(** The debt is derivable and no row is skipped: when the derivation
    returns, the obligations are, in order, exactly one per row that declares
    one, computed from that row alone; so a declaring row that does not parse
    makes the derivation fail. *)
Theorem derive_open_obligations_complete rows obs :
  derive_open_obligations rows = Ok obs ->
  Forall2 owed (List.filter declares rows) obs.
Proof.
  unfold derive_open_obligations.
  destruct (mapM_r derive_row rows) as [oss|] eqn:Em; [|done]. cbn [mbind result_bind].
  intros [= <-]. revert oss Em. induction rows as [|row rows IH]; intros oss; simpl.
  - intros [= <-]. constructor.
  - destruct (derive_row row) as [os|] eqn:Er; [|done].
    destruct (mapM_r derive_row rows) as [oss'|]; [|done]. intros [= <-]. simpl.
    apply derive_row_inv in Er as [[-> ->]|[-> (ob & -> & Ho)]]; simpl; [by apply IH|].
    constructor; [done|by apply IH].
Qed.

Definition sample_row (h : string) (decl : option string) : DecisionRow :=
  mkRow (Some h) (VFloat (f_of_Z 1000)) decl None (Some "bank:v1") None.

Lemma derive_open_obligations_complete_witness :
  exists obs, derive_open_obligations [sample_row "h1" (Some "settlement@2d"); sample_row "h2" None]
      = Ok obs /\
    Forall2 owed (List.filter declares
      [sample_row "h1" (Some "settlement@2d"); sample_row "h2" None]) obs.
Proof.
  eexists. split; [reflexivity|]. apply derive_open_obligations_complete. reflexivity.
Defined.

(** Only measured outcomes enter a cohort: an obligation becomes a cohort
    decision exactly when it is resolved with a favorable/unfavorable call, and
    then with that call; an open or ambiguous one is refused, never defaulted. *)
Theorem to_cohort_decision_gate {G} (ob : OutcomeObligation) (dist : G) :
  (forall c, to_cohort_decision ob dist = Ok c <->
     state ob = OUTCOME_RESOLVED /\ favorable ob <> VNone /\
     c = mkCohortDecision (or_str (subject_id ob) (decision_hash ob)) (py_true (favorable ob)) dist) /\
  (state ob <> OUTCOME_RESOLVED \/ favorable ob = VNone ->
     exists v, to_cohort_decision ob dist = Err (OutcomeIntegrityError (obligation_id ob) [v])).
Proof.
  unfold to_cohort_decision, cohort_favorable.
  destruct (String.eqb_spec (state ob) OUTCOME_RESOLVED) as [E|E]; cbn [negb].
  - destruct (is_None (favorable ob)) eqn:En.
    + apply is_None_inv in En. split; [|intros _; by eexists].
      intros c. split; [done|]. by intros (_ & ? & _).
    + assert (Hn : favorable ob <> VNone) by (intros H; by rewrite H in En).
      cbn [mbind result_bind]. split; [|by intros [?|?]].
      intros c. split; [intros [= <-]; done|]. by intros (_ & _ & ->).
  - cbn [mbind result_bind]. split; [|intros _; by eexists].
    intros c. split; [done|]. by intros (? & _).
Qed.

==

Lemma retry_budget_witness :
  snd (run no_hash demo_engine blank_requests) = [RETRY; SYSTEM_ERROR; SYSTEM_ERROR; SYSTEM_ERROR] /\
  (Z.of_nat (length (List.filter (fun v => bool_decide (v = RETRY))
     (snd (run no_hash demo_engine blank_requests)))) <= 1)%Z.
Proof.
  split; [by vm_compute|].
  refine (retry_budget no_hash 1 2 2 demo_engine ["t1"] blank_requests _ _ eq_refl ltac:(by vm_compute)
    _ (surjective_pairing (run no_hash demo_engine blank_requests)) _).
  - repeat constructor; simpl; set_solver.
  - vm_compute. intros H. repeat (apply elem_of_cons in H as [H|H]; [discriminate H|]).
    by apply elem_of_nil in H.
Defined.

==

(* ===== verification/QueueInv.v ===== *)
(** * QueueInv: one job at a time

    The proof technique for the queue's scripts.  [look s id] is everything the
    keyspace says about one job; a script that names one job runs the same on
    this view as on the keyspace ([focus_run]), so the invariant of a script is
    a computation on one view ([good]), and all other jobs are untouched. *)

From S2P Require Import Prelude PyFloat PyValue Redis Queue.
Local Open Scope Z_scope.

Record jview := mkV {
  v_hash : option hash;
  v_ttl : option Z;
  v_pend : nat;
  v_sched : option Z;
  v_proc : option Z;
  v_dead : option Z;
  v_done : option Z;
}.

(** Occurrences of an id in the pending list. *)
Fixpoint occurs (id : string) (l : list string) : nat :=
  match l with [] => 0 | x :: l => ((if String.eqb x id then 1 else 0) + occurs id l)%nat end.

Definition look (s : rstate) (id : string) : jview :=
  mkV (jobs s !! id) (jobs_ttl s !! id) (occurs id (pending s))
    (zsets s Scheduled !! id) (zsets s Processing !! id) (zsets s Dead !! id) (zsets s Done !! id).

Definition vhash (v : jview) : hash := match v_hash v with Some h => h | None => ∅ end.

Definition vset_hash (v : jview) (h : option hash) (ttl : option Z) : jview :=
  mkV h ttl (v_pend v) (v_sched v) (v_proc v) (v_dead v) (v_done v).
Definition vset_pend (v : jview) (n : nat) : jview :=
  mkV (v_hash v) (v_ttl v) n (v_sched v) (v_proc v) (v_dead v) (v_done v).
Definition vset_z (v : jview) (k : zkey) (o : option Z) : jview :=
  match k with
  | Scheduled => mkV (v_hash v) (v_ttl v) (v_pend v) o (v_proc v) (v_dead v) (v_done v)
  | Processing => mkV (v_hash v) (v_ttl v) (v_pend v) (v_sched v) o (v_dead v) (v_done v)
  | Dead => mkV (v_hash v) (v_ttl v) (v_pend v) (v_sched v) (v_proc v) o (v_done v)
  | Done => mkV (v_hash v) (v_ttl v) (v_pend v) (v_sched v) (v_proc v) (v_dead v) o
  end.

Assignment.
Your task is to retype the entries verbatim, starting with the line that holds "Fixpoint occurs (id" and stopping after the line that holds "Definition vset_hash (v".

Solution to the exercise.
Fixpoint occurs (id : string) (l : list string) : nat :=
  match l with [] => 0 | x :: l => ((if String.eqb x id then 1 else 0) + occurs id l)%nat end.

Definition look (s : rstate) (id : string) : jview :=
  mkV (jobs s !! id) (jobs_ttl s !! id) (occurs id (pending s))
    (zsets s Scheduled !! id) (zsets s Processing !! id) (zsets s Dead !! id) (zsets s Done !! id).

Definition vhash (v : jview) : hash := match v_hash v with Some h => h | None => ∅ end.

Definition vset_hash (v : jview) (h : option hash) (ttl : option Z) : jview :=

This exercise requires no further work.